Collected data

···

Lemma includes_iff_contains (s w : string) :
  Js.includes s w = true <-> contains s w.
Proof.
  unfold contains. induction s as [|c s IH].
  - cbn [Js.includes]. rewrite orb_false_r, prefix_iff_app. split.
    + intros [b Hb]. now exists "", b.
    + intros [a [b Hab]]. destruct a; simpl in Hab.
      * now exists b.
      * discriminate.
  - cbn [Js.includes]. rewrite orb_true_iff, IH, prefix_iff_app. split.
    + intros [[b Hb] | [a [b Hab]]].
      * now exists "", b.
      * exists (String c a), b. simpl. now rewrite Hab.
    + intros [a [b Hab]]. destruct a as [|d a]; simpl in Hab.
      * left. now exists b.
      * right. inversion Hab. now exists a, b.
Qed.

Lemma toUpperCase_aws : Js.toUpperCase "aws" = "AWS".
Proof. reflexivity. Qed.

Lemma toUpperCase_azure : Js.toUpperCase "azure" = "AZURE".
Proof. reflexivity. Qed.

Lemma toUpperCase_length (s : string) :
  String.length (Js.toUpperCase s) = String.length s.
Proof.
  unfold Js.toUpperCase.
  induction s; cbn [Js.mapString String.length]; congruence.
Qed.

(** ** errors.ts *)

Lemma fromError_tagged (e : Exception) (p : CloudProvider) (s : CloudService) :
  instanceofCloudProviderError (fromError e p s) = true.
Proof. reflexivity. Qed.

Lemma wrapProviderOperation_success {T} (operation : Async T) p s sdk tr v tr' :
  operation sdk tr = (Returned v, tr') ->
  wrapProviderOperation operation p s sdk tr = (Returned v, tr').
Proof. intros H. unfold wrapProviderOperation, tryCatch. now rewrite H. Qed.

(** C5. When the wrapped operation fails with [e]: if [e] is already a
    [CloudProviderError], [wrapProviderOperation] throws [e] itself, unchanged;
    otherwise it throws a new [CloudProviderError] tagged with the given
    provider and service, whose message is the upper-cased provider name, a
    space, the service name, [" error: "] and the message of [e], and whose
    [originalError] is [e].  The calls recorded by the operation are kept. *)
Theorem wrapProviderOperation_failure {T} (operation : Async T)
    (p : CloudProvider) (s : CloudService) (sdk : Sdk) (tr tr' : Trace) (e : Exception) :
  operation sdk tr = (Thrown e, tr') ->
  (instanceofCloudProviderError e = true ->
     wrapProviderOperation operation p s sdk tr = (Thrown e, tr')) /\
  (instanceofCloudProviderError e = false ->
     wrapProviderOperation operation p s sdk tr =
       (Thrown (CloudProviderError
                  (Js.toUpperCase p ++ " " ++ serviceName s ++ " error: " ++ errMessage e)
                  p s (Some e)), tr')).
Proof.
  intros H. unfold wrapProviderOperation, tryCatch. rewrite H.
  split; intros Hi; rewrite Hi; reflexivity.
Qed.

Lemma wrapProviderOperation_failure_witness :
  wrapProviderOperation (send (GetObjectCommand "b" "k")) "aws" storage
      (sdkRejecting (PlainError "NoSuchKey" "missing")) [] =
    (Thrown (CloudProviderError "AWS storage error: missing" "aws" storage
               (Some (PlainError "NoSuchKey" "missing"))),
     [GetObjectCommand "b" "k"]).
Proof.
  exact (proj2 (@wrapProviderOperation_failure _ (send (GetObjectCommand "b" "k"))
                  "aws" storage (sdkRejecting (PlainError "NoSuchKey" "missing"))
                  [] [GetObjectCommand "b" "k"] (PlainError "NoSuchKey" "missing")
                  eq_refl) eq_refl).
Defined.

Example wrapProviderOperation_no_double_wrap :
  let e := CloudProviderError "AZURE ml error: quota" "azure" ml None in
  wrapProviderOperation (send (vm_list "rg")) "aws" compute (sdkRejecting e) [] =
    (Thrown e, [vm_list "rg"]).
Proof. reflexivity. Qed.

(** ** healthCheck *)

Lemma overallStatus_healthy_iff (s : ServiceFlags) :
  overallStatus s = healthy <->
  svc_compute s = true /\ svc_storage s = true /\ svc_ml s = true.
Proof.
  destruct s as [[] [] []]; cbn; intuition discriminate.
Qed.

Ltac run_probe sdk c tr :=
  let o := fresh "o" in
  unfold accepted; destruct (sdk c tr) as [o|o]; cbn.

(** C2. On either provider and for every behaviour of the vendor SDK,
    [healthCheck] returns (it never throws); it issues its three probes in
    order whatever the answers to the earlier ones; each flag of [services]
    is true exactly when its own probe did not throw; and [status] is
    ['healthy'] if and only if the three flags are all true. *)
Theorem healthCheck_total_and_independent (this : ProviderObj) (sdk : Sdk) (tr : Trace) :
  exists h : Health,
    invokeHealthCheck this sdk tr = (Returned h, (tr ++ probes (class this))%list) /\
    Object_values (services h) = acceptedEach sdk tr (probes (class this)) /\
    (health_status h = healthy <->
       svc_compute (services h) = true /\
       svc_storage (services h) = true /\
       svc_ml (services h) = true).
Proof.
  unfold invokeHealthCheck. destruct (class this); cbn [probes acceptedEach].
  - unfold AWSProvider.healthCheck, bind, tryCatch, send, ret.
    run_probe sdk (DescribeInstancesCommand None) tr;
      run_probe sdk (GetObjectCommand "test-bucket" "test-file")
                (tr ++ [DescribeInstancesCommand None])%list;
      run_probe sdk (CreateModelCommand "test-model" None)
                ((tr ++ [DescribeInstancesCommand None]) ++
                 [GetObjectCommand "test-bucket" "test-file"])%list;
      eexists; (split; [rewrite <- !app_assoc; reflexivity |]);
      (split; [reflexivity | cbn; intuition congruence]).
  - unfold AzureProvider.healthCheck, bind, tryCatch, send, ret.
    run_probe sdk (vm_list AzureProvider.resourceGroup) tr;
      run_probe sdk blob_getProperties
                (tr ++ [vm_list AzureProvider.resourceGroup])%list;
      run_probe sdk (ml_models_list AzureProvider.resourceGroup)
                ((tr ++ [vm_list AzureProvider.resourceGroup]) ++ [blob_getProperties])%list;
      eexists; (split; [rewrite <- !app_assoc; reflexivity |]);
      (split; [reflexivity | cbn; intuition congruence]).
Qed.

Example healthCheck_ml_down :
  AWSProvider.healthCheck sdkWithoutML [] =
    (Returned {| health_status := unhealthy;
                 services := {| svc_compute := true; svc_storage := true; svc_ml := false |} |},
     probes AWS).
Proof. reflexivity. Qed.

(** ** Vendor status to [ComputeInstance.status] *)

Lemma find_isPowerState (sts : list InstanceViewStatus) :
  match find AzureProvider.isPowerState sts with
  | Some s => code s = firstPowerStateCode sts /\ firstPowerStateCode sts <> None
  | None => firstPowerStateCode sts = None
  end.
Proof.
  induction sts as [|s sts IH]; cbn [find firstPowerStateCode]; [reflexivity|].
  unfold AzureProvider.isPowerState at 1, Js.startsWith.
  destruct (code s) as [c|] eqn:Hc.
  - destruct (String.prefix "PowerState/" c).
    + rewrite Hc. split; [reflexivity | discriminate].
    + exact IH.
  - exact IH.
Qed.

Lemma mapAzureStatus_by_code (view : option VirtualMachineInstanceView) :
  AzureProvider.mapAzureStatus view =
    match powerStateCode view with
    | Some c =>
        if Js.includes c "running" then running
        else if Js.includes c "stopped" then stopped
        else terminated
    | None => terminated
    end.
Proof.
  unfold AzureProvider.mapAzureStatus, powerStateCode.
  destruct view as [v|]; [|reflexivity].
  destruct (statuses v) as [sts|]; [|reflexivity].
  pose proof (find_isPowerState sts) as H.
  unfold AzureProvider.codeIncludes.
  destruct (find AzureProvider.isPowerState sts) as [s|].
  - destruct H as [H1 H2]. rewrite <- H1. destruct (code s); [reflexivity | congruence].
  - now rewrite H.
Qed.
(** C8.  With no hits, the popout shown and the query "cats", the view
    holds one link; its href is the Google search URL whose [q] parameter
    is the URL-encoding of "web.dev cats", and its target is a new
    browsing context. *)
Theorem C8_fallback_link :
  forall (this : SearchResults),
    showHits this = true ->
    hits_ this = [] ->
    query this = lit "cats" ->
    exists nodes attributes children,
      render this = Normal (Template nodes)
      /\ anchors_of nodes = [(attributes, children)]
      /\ JS.encodeURIComponent (lit "web.dev cats")
         = Normal (lit "web.dev%20cats")
      /\ getAttribute "href" attributes
         = Some (lit "https://google.com/search?q=web.dev%20cats")
      /\ getAttribute "target" attributes = Some (lit "_blank").
Proof.
  intros this Hshow Hhits Hq.
  destruct (render_no_suggestions this (lit "web.dev%20cats") Hshow Hhits)
    as (nodes & attributes & Hr & Ha & Hhref & Htarget).
  - rewrite Hq. discriminate.
  - rewrite Hq. reflexivity.
  - exists nodes, attributes, [Text "Google search"].
    repeat split; assumption || reflexivity.
Qed.

Lemma C8_witness :
  exists nodes attributes children,
    render example_no_hits = Normal (Template nodes)
    /\ anchors_of nodes = [(attributes, children)]
    /\ JS.encodeURIComponent (lit "web.dev cats")
       = Normal (lit "web.dev%20cats")
    /\ getAttribute "href" attributes
       = Some (lit "https://google.com/search?q=web.dev%20cats")
    /\ getAttribute "target" attributes = Some (lit "_blank").
Proof.
  apply (C8_fallback_link example_no_hits); reflexivity.
Defined.

(** C9, as the specification states it, fails for a hit that has no
    [_highlightResult] at all: its highlight title is missing, and reading
    [title] from [undefined] throws, so neither [itemsTemplate] nor
    [render] returns. *)
Lemma C9_counterexample :
  let this := set_showHits true (set_hits [bare_hit] constructor_) in
  highlightTitle bare_hit = None
  /\ itemsTemplate this = Throw JS.TypeError
  /\ render this = Throw JS.TypeError.
Proof. cbv zeta. repeat split; reflexivity. Qed.
(** * speech-analyzer: the audio capture pipeline

    A shallow embedding of the desktop client's audio path:

    - [audioUtils.ts] (src/desktop/src/components/Session.tsx, lines
      671-823): [calculateRMS], [downsample], [floatToInt16];
    - [MicCapture.ts] (same file, lines 350-670): the [MicCapture] object,
      its [processAudioFrame], sampling handler, [stop] and [cleanup];
    - the loopback capture module (src/unnamed/part_000): the hidden window's
      [processFrame], and the main process' [calculateRMS], [pcmHandler],
      level timer, [startLoopback], [stopLoopback] and [listOutputDevices];
    - [MicCapture.start] and [startSampling] (Session.tsx, lines 385-503);
    - [SessionController.ts]: [startSession], [stopSession] and
      [getLiveAudioStats], with the two closures it registers;
    - [main.js]: the handlers [audio:listOutputs], [audio:startLoopback] and
      [audio:stopLoopback], and the [closed] handler of the main window;
    - [FakeTranscriptGenerator.ts]: [start], [stop] and [generateEvent];
    - [db.js]: [initializeDb] and [getDb].

    Asynchronous functions.  An [async] function is cut at its [await]s
    into phases that run one after the other; what happens while it waits
    is what is put between two phases.  Requests that the platform may
    refuse (promises, constructors, the database) are answered by an
    oracle.

    Numbers.  A JavaScript number is modelled by [number]: a finite value is
    an exact rational, and NaN and the two infinities are separate
    constructors.  The arithmetic of the sources is only ever applied to values
    that passed [isFinite], and it is done here in exact rationals: the
    rounding of IEEE-754 doubles and of [Float32Array] stores is not modelled.
    [Math.sqrt] lands in the real numbers.  [Math.round] is
    [floor (x + 1/2)], which is what ECMAScript specifies (ties go up).

    Buffers.  Typed arrays live in a [heap] and are named by their location,
    so that "the same buffer" and "a fresh copy" are different things. *)

From Stdlib Require Import String Bool Arith ZArith Lia.
From Stdlib Require Import QArith Qround Qminmax Qreals Reals Lra.
From Stdlib Require Lqa.
From Stdlib Require Import List.
Import ListNotations.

···

• Exercise details:
The expected output is each line of the records above that includes the word "fresh".

• Solution to the exercise:
  let o := fresh "o" in
    so that "the same buffer" and "a fresh copy" are different things. *)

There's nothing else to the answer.